Among the many things that happens when you leave the country for an extended period of time, as I did recently, is that you become nationalistic in ways you would never have guessed you had in you. I was in Italy, so I didn't spend a lot of time dreaming about American food (although I have eaten cilantro nearly all of the seven days I've been back). I found myself swelling with pride at the sound of Barack Obama's clear, debate-team diction, and his all-American athletic goodness; and also as Hillary Clinton introduced the role that America would not be playing in the war that was not being waged in Libya. But among the more surprising attachments of a girl in Italy, was to coffee. Good ol' American-style drip coffee.

I love American coffee—not to be confused with caffe Americano, which is watered down espresso and no wonder they think our coffee sucks!—and without it, I find myself wandering the streets of wherever I am, in a perpetual state of under-caffeination. But, because of a handy two-dollar gadget known as the single cup coffee filter holder if there is hot water and coffee grounds to be had, there is American coffee to be made.

This new model, which goes by the clever name Ready Set Joe, replaced the classic Melita.

If you hate plastic, look! Ceramic!

Here's how it works. First, boil water. While the water is coming to a boil, take a #1 paper coffee filter (a #2 will work, too), which for reasons I could never figure out they actually sell at the local Coop near the town where I stay in Umbria. Stick the filter in the single cup coffee filter holder cone. Spoon some good coffee grounds into the filter, place it over a thin-lipped, smallish-mouthed coffee cup, and begin to add the boiling water. (I believe true aficionados would tell you the water has to be a very specific temperature, but I am not there yet, and I hope, for the sake of my sanity and future traveling companions, never to get there.) How you add water is key. You can't just dump it in. With the first splash, the grounds should just get wet. Then you can add a bit more water, but don't fill the filter with water, or the coffee will get (surprise!) watered down.

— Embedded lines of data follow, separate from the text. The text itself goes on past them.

(* ===== verification/Startup.v ===== *)
(** * Start-up, stop and restart of the process (cmd/server/main.go, internal/hosting/run.go, NewStore and Stop of
    internal/state/store.go)

    From the command line to a serving process: the configuration is loaded and checked, the directories of the
    users and state files are probed, both files and the certificate are loaded. A serving process is the
    server's world with the state file behind it; it runs on sync requests, host events and flushes until it is
    stopped, and the next process starts from the file the last one left. *)
From S2P Require Import Prelude GoLib GoPath GoTime JsonScan Cert Config Protocol Logic Ring Bucket Users Store Models World.
From S2P Require Import Token Hub HubSpec Sync SyncSpec Hosting.

(** ** The machine the process starts on *)

Record Machine := {
  m_read : str -> FileRead;           (** [os.ReadFile] *)
  m_env : str -> str;                 (** [os.Getenv], empty when unset *)
  m_is_dir : str -> bool;             (** [os.Stat] succeeds and says directory *)
  m_probe : str -> option str }.      (** the error [os.CreateTemp] gives in a directory, if any *)

Definition exit_OK : Z := 0.
Definition exit_Error : Z := 1.

(** ** The verbs of the command line *)

Inductive Action := PrintVersion | RunCli (args : list str) | RunServer (args : list str).

Definition main (args : list str) : Action :=
  match args with
  | a :: rest =>
      if streq a "--version" || streq a "-v" then PrintVersion
      else if streq a "user" then RunCli args
      else if streq a "serve" then RunServer rest
      else RunServer args
  | [] => RunServer args
  end.

(** The configuration path of [Run]; [None] for [--config] without one. *)
Definition config_argument (args : list str) : option str :=
  match args with
  | a :: rest =>
      if streq a "--config" then match rest with [] => None | path :: _ => Some path end
      else Some "textcascade.toml"
  | [] => Some "textcascade.toml"
  end.

(** [net.JoinHostPort]. *)
Definition JoinHostPort (host port : str) : str :=
  match IndexByte host ":"%byte with
  | Some _ => "[" ++ host ++ "]:" ++ port
  | None => host ++ ":" ++ port
  end.

Definition server_address (c : RuntimeConfig) : str := JoinHostPort (Bind (Server c)) (FormatInt (Port (Server c))).

(** The status, content type and body of the health endpoint. *)
Definition handleHealth : Z * str * str := (200, "application/json"%go, jq "{`status`:`ok`}" ++ nl).

(** ** Loading *)

Definition no_directory (key directory : str) : str :=
  "Directory '" ++ directory ++ "' for " ++ key ++ " does not exist.".
Definition not_writable (key directory e : str) : str :=
  "Directory '" ++ directory ++ "' for " ++ key ++ " is not writable: " ++ e.

Definition ensureWritableDir (m : Machine) (key file : str) : result str unit :=
  let directory := Dir file in
  if negb (m_is_dir m directory) then Err (no_directory key directory)
  else match m_probe m directory with
       | Some e => Err (not_writable key directory e)
       | None => Ok tt
       end.

Definition of_result {A} (r : result str A) : toml A := ([], r).

Section Process.
Context (parse : str -> result str TomlTable).
Context (Unmarshal : str -> result str (list stateEntry)) `{!StateDecoder Unmarshal}.
Context {CertT KeyT : Type} (lib : Libraries CertT KeyT).

(** [config.LoadTOML] with its read of the file. *)
Definition load_config (m : Machine) (configPath : str) : toml RuntimeConfig :=
  match m_read m configPath with
  | Absent => LoadTOML parse None Defaults
  | Unreadable e => terr e
  | Contents raw => LoadTOML parse (Some raw) Defaults
  end.

(** The versions a new store starts with. *)
Definition NewStore (m : Machine) (path : str) : result str Versions := load Unmarshal path (m_read m path).

Definition loadRuntime (m : Machine) (configPath : str) : toml (RuntimeConfig * Users.UsersFile * Versions) :=
  let! config := load_config m configPath in
  of_result (
    let? config := ApplyEnv (m_env m) config in
    let? _ := match Config.Validate config with Some e => Err e | None => Ok tt end in
    let? _ := ensureWritableDir m "files.users_file" (Config.UsersFile (Files config)) in
    let? _ := ensureWritableDir m "files.state_file" (StateFile (Files config)) in
    let? usersFile := Users.Load (m_read m (Config.UsersFile (Files config))) in
    let? store := NewStore m (StateFile (Files config)) in
    Ok (config, usersFile, store)).

(** ** The serving process *)

Record Process := mkProcess {
  p_world : World;
  p_file : FileRead;               (** the state file *)
  p_admitted : list str;           (** the users of the upgraded requests *)
  p_stopped : bool }.              (** the store was stopped *)

Definition set_world (w : World) (p : Process) : Process :=
  mkProcess w (p_file p) (p_admitted p) (p_stopped p).

(** [Run] up to the point where it serves: the lines on standard error, and the exit code of a failed start or
    the process. *)
Definition Run_start (m : Machine) (args : list str) (now : Time) : list str * result Z Process :=
  match config_argument args with
  | None => (["Configuration error: --config requires a path."%go], Err exit_Error)
  | Some configPath =>
      let '(warnings, loaded) := loadRuntime m configPath in
      match loaded with
      | Err e => (warnings ++ ["Configuration error: " ++ e], Err exit_Error)
      | Ok (config, usersFile, store) =>
          match LoadCertificate lib (CertificatePath (Server config)) with
          | Err e => (warnings ++ ["Configuration error: " ++ e], Err exit_Error)
          | Ok _ => (warnings, Ok (mkProcess (server_New config usersFile store now)
                                     (m_read m (StateFile (Files config))) [] false))
          end
      end
  end.

(** What the file holds once something was written over it, or nothing. *)
Definition file_after (wrote : panics (option str)) (file : FileRead) : FileRead :=
  match wrote with Ok (Some text) => Contents text | _ => file end.

(** An operation that may write the state file. *)
Definition with_file (m : M (option str)) (p : Process) : Process :=
  let '(wrote, w) := m (p_world p) in
  mkProcess w (file_after wrote (p_file p)) (p_admitted p) (p_stopped p).

(** [Store.Flush]; [written]: did [writeAtomic] succeed? The store has no logger. *)
Definition flush (written : bool) (p : Process) : Process := with_file (store_flush written) p.

(** [Store.Stop]: the flush loop is waited for, so a last flush runs alone. *)
Definition Stop (written : bool) (p : Process) : Process :=
  if p_stopped p then p
  else flush written (mkProcess (p_world p) (p_file p) (p_admitted p) true).

Inductive ProcessEvent :=
| PSync (now : Time) (header : str) (isUpgrade : bool) (offered : list str) (upgradeOk : bool)
| PHost (e : HostEvent)
| PFlush (written : bool)          (** the flush loop of the store *)
| PClose (written : bool).         (** [Shutdown] after its waits *)

Definition process_exec (e : ProcessEvent) (p : Process) : Process :=
  match e with
  | PSync now header isUpgrade offered upgradeOk =>
      let w := p_world p in
      match HandleSync (cfg w) (lookup_table w) now header isUpgrade offered upgradeOk with
      | Upgraded payload => mkProcess w (p_file p) (Subject payload :: p_admitted p) (p_stopped p)
      | _ => p
      end
  | PHost e => set_world (host_exec e (p_world p)).2 p
  | PFlush written => flush written p
  | PClose written => with_file (Shutdown_close written) p
  end.

(** A connection runs for an upgraded request and gets a new object; a reload takes what the users file holds;
    the flush loop ends, and the shut-down is over, when the store is stopped. *)
Definition process_ok (p : Process) (e : ProcessEvent) : Prop :=
  match e with
  | PHost (HRun _ fresh subject _ _ _ _ _) =>
      subject ∈ p_admitted p /\ forall h, fresh ∉ connections (hubs (p_world p) h)
  | PHost (HReload _ loads) => Forall (fun r => exists file, r = Users.Load file) loads
  | PFlush _ | PClose _ => p_stopped p = false
  | _ => True
  end.

Inductive runs (p0 : Process) : Process -> Prop :=
| runs_start : runs p0 p0
| runs_step p e : runs p0 p -> process_ok p e -> runs p0 (process_exec e p).

(** The events of a run, for concrete runs and for the parts of an orderly end. *)
Definition process_run (es : list ProcessEvent) (p : Process) : Process := foldl (fun p e => process_exec e p) p es.
Fixpoint all_ok (p : Process) (es : list ProcessEvent) : Prop :=
  match es with [] => True | e :: es' => process_ok p e /\ all_ok (process_exec e p) es' end.

(** How [Run] ends: by a signal, or by the server's own error ([None]: the server was closed). *)
Inductive Ending := Signal | ServeError (e : option str).

(** After a signal the scanner is stopped; then [Shutdown] sends the byes, waits, cancels and flushes, and the store is
    stopped. The other goroutines go on: [drain] is what they do during the waits, [late] what they do
    between the shut-down and the stop. [closed] and [written] tell whether the two writes succeed. *)
Definition Run_end (cause : Ending) (drain late : list ProcessEvent) (closed written : bool) (p : Process)
  : list str * Z * Process :=
  match cause with
  | Signal =>
      let p1 := process_run drain (process_exec (PHost HBye) p) in
      let p2 := process_run late (process_exec (PClose closed) p1) in
      ([], exit_OK, Stop written p2)
  | ServeError e => (match e with Some e => [e] | None => [] end, exit_Error, Stop written p)
  end.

Add enough water so it's just about an inch higher than the grounds, and if you're really into it, stir the water with the grounds as it drips down into your cup. Continue adding water until you have a full cup of fresh, strong, aromatic brew that in today's coffee-obsessed vernacular is known as "hand-brewed" coffee. Click here for a nice line drawing of the process, brought to you by the hand-brewed pioneers, Blue Bottle Coffee, in San Francisco.

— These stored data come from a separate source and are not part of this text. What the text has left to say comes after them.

Lemma client_construction_failure_is_fatal_witness :
  snd (runMain Sample.buildFails) =
    inr (Panic AtBuildConfig "unable to load in-cluster configuration") /\
  snd (runMain Sample.kubeFails) =
    inr (Panic AtGetClients
           "Error occurred when creating clients. Error: Failed to create k8s client from config. Error: host must be a URL") /\
  snd (runMain Sample.athenzFails) =
    inr (Panic AtGetClients
           "Error occurred when creating clients. Error: Failed to create versiond client from config. Error: host must be a URL").
Proof.
  split; [|split].
  - destruct (@client_construction_failure_is_fatal Sample.externals
                Sample.buildFails Sample.noFlags eq_refl) as (H & _).
    now rewrite (H None "unable to load in-cluster configuration" eq_refl).
  - destruct (@client_construction_failure_is_fatal Sample.externals
                Sample.kubeFails Sample.noFlags eq_refl) as (_ & H & _).
    now rewrite (H (Some "") None "host must be a URL" eq_refl eq_refl).
  - destruct (@client_construction_failure_is_fatal Sample.externals
                Sample.athenzFails Sample.noFlags eq_refl) as (_ & _ & H & _).
    now rewrite (H (Some "") (Some "clientset") None "host must be a URL"
                   eq_refl eq_refl eq_refl).
Defined.

Lemma main_runs_until_signal_witness :
  clientsConstructed Sample.signalled Sample.noFlags
    (Some "") (Some "clientset") (Some "versioned") /\
  find terminates (signals Sample.signalled) = Some SIGTERM /\
  snd (runMain Sample.signalled) = inl tt /\
  last (events (fst (runMain Sample.signalled))) (Close sigTerm) =
    Close stopCh /\
  snd (runMain Sample.neverSignalled) = inr Blocked /\
  filter closesStop (events (fst (runMain Sample.neverSignalled))) = [].
Proof.
  assert (Hc : forall sigs,
             clientsConstructed
               (Sample.world Sample.noFlags None None None None sigs)
               Sample.noFlags (Some "") (Some "clientset") (Some "versioned"))
    by (intros; repeat split).
  split; [apply Hc|]. split; [reflexivity|].
  destruct (proj2 (@main_runs_until_signal Sample.externals Sample.signalled)
              Sample.noFlags (Some "") (Some "clientset") (Some "versioned")
              (reloaderAt 1) 60000000000%Z 3600000000000%Z 250000000%Z
              (Hc _) eq_refl eq_refl eq_refl eq_refl) as [Hrun _].
  destruct (proj2 (@main_runs_until_signal Sample.externals
                     Sample.neverSignalled)
              Sample.noFlags (Some "") (Some "clientset") (Some "versioned")
              (reloaderAt 1) 60000000000%Z 3600000000000%Z 250000000%Z
              (Hc _) eq_refl eq_refl eq_refl eq_refl) as [Hblocked Hopen].
  rewrite Hrun, Hblocked. split; [reflexivity|].
  split; [reflexivity|]. split; [reflexivity|]. exact Hopen.
Defined.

Meanwhile, back in Italy... when I took Rufus for a walk around the walled town in the mornings, I was often carrying a cup of my gloriously brewed coffee in one hand, leash in the other, and the villagers were invariably puzzled. "It's American coffee." I said to them as they gestured, perplexed, at the tall mug, with a funny cartoon of a little sheep, in my hand. They usually peered inside the tall cup, as if they might find an exotic insect inside, and then asked me why I was carrying it, you know, outside the house. This was the very reaction they had when they caught me carrying a water bottle, to which I gave the same response, proudly: "It's an American thing.